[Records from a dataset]
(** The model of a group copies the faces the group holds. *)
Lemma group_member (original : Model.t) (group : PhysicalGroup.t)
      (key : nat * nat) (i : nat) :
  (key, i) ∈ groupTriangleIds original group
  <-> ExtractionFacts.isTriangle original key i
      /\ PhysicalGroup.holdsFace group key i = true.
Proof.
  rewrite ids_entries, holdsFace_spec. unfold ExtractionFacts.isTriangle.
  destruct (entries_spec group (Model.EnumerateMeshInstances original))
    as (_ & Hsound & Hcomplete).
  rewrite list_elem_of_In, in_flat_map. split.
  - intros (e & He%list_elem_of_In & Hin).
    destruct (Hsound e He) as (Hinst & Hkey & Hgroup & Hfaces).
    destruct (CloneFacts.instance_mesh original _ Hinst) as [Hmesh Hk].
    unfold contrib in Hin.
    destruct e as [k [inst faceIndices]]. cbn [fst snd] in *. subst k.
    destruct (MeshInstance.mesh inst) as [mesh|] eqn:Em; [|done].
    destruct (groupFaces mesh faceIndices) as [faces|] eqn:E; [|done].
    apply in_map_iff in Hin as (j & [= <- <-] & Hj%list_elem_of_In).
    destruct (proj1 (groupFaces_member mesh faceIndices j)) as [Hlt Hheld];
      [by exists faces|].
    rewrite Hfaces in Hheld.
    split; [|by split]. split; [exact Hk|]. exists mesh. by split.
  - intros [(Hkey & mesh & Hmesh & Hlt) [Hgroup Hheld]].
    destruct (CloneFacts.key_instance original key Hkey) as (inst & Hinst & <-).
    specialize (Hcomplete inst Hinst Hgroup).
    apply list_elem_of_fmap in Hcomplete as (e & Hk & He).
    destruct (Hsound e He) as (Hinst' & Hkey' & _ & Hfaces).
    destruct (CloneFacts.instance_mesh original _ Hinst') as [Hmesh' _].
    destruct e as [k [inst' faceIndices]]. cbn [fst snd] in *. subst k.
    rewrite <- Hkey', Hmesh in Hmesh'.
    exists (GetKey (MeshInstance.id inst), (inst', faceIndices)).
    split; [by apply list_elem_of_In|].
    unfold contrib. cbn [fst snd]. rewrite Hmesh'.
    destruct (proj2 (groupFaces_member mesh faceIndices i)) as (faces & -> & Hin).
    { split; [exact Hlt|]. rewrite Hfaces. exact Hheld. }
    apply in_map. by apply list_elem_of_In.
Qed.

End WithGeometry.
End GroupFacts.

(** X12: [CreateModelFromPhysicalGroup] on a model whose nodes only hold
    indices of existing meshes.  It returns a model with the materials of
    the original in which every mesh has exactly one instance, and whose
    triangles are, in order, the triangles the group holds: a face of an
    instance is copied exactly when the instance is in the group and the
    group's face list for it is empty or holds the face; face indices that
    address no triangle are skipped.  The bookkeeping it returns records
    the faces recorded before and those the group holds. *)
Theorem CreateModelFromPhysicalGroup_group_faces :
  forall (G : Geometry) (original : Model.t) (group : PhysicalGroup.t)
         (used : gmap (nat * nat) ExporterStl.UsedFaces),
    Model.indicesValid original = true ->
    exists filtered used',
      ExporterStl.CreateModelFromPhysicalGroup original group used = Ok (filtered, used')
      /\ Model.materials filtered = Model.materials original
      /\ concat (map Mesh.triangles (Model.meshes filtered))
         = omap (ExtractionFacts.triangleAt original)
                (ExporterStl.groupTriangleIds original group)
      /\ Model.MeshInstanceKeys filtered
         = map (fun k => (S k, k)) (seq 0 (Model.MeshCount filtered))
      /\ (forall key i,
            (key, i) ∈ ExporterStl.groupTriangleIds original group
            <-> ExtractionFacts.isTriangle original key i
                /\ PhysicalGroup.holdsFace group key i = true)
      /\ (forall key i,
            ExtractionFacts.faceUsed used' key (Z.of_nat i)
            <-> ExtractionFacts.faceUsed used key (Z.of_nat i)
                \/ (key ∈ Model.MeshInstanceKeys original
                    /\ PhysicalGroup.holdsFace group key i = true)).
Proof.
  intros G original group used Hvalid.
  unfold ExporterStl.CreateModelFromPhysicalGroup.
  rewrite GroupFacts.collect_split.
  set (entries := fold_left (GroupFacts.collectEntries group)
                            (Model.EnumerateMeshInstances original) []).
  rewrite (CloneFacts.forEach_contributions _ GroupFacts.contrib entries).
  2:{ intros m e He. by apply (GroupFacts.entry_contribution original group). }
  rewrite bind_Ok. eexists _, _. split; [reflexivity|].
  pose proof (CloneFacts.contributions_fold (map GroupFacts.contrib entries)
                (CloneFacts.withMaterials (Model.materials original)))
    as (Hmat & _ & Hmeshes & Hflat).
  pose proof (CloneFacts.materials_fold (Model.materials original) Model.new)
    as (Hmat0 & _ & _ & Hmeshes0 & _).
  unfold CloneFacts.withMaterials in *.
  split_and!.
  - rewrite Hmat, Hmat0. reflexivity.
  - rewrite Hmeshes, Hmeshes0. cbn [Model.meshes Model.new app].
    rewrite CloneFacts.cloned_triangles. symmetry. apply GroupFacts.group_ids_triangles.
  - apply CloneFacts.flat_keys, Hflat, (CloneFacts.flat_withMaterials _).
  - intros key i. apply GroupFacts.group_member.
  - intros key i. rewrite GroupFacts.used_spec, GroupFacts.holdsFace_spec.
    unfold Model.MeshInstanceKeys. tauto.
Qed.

* * *

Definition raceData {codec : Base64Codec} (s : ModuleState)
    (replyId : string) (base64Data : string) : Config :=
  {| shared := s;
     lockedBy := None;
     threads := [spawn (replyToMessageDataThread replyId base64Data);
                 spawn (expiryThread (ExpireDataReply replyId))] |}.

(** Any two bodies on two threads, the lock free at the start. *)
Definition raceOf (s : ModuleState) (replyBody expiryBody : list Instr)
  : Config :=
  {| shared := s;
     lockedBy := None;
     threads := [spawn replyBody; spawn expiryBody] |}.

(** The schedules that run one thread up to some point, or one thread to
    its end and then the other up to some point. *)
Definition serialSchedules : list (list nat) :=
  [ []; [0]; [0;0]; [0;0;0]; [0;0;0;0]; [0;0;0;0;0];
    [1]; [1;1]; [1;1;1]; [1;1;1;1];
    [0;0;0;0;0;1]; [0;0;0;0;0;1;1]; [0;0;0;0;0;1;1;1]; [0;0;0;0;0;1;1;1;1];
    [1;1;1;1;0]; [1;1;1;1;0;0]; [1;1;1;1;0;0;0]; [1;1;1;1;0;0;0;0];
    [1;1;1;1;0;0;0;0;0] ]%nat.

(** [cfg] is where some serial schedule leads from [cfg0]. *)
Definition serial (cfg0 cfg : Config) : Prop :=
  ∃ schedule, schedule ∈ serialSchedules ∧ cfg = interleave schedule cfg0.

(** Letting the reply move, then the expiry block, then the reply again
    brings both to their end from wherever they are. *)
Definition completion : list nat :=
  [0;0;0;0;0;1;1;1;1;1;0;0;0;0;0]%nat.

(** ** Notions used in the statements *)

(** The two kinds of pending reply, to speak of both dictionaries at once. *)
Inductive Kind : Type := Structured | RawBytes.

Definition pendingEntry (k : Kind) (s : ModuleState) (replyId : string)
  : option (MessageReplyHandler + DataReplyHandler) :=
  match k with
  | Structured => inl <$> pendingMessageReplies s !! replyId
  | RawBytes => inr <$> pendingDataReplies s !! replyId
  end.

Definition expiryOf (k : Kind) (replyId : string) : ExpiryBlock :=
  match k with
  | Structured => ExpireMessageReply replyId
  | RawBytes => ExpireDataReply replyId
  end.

# [Work order]
Given the data above, transcribe exactly the lines from the one containing "apply list_elem_of_fmap in" down to the one containing "the original in", and no others.

# [Solution below]
    apply list_elem_of_fmap in Hcomplete as (e & Hk & He).
    destruct (Hsound e He) as (Hinst' & Hkey' & _ & Hfaces).
    destruct (CloneFacts.instance_mesh original _ Hinst') as [Hmesh' _].
    destruct e as [k [inst' faceIndices]]. cbn [fst snd] in *. subst k.
    rewrite <- Hkey', Hmesh in Hmesh'.
    exists (GetKey (MeshInstance.id inst), (inst', faceIndices)).
    split; [by apply list_elem_of_In|].
    unfold contrib. cbn [fst snd]. rewrite Hmesh'.
    destruct (proj2 (groupFaces_member mesh faceIndices i)) as (faces & -> & Hin).
    { split; [exact Hlt|]. rewrite Hfaces. exact Hheld. }
    apply in_map. by apply list_elem_of_In.
Qed.

End WithGeometry.
End GroupFacts.

(** X12: [CreateModelFromPhysicalGroup] on a model whose nodes only hold
    indices of existing meshes.  It returns a model with the materials of
    the original in which every mesh has exactly one instance, and whose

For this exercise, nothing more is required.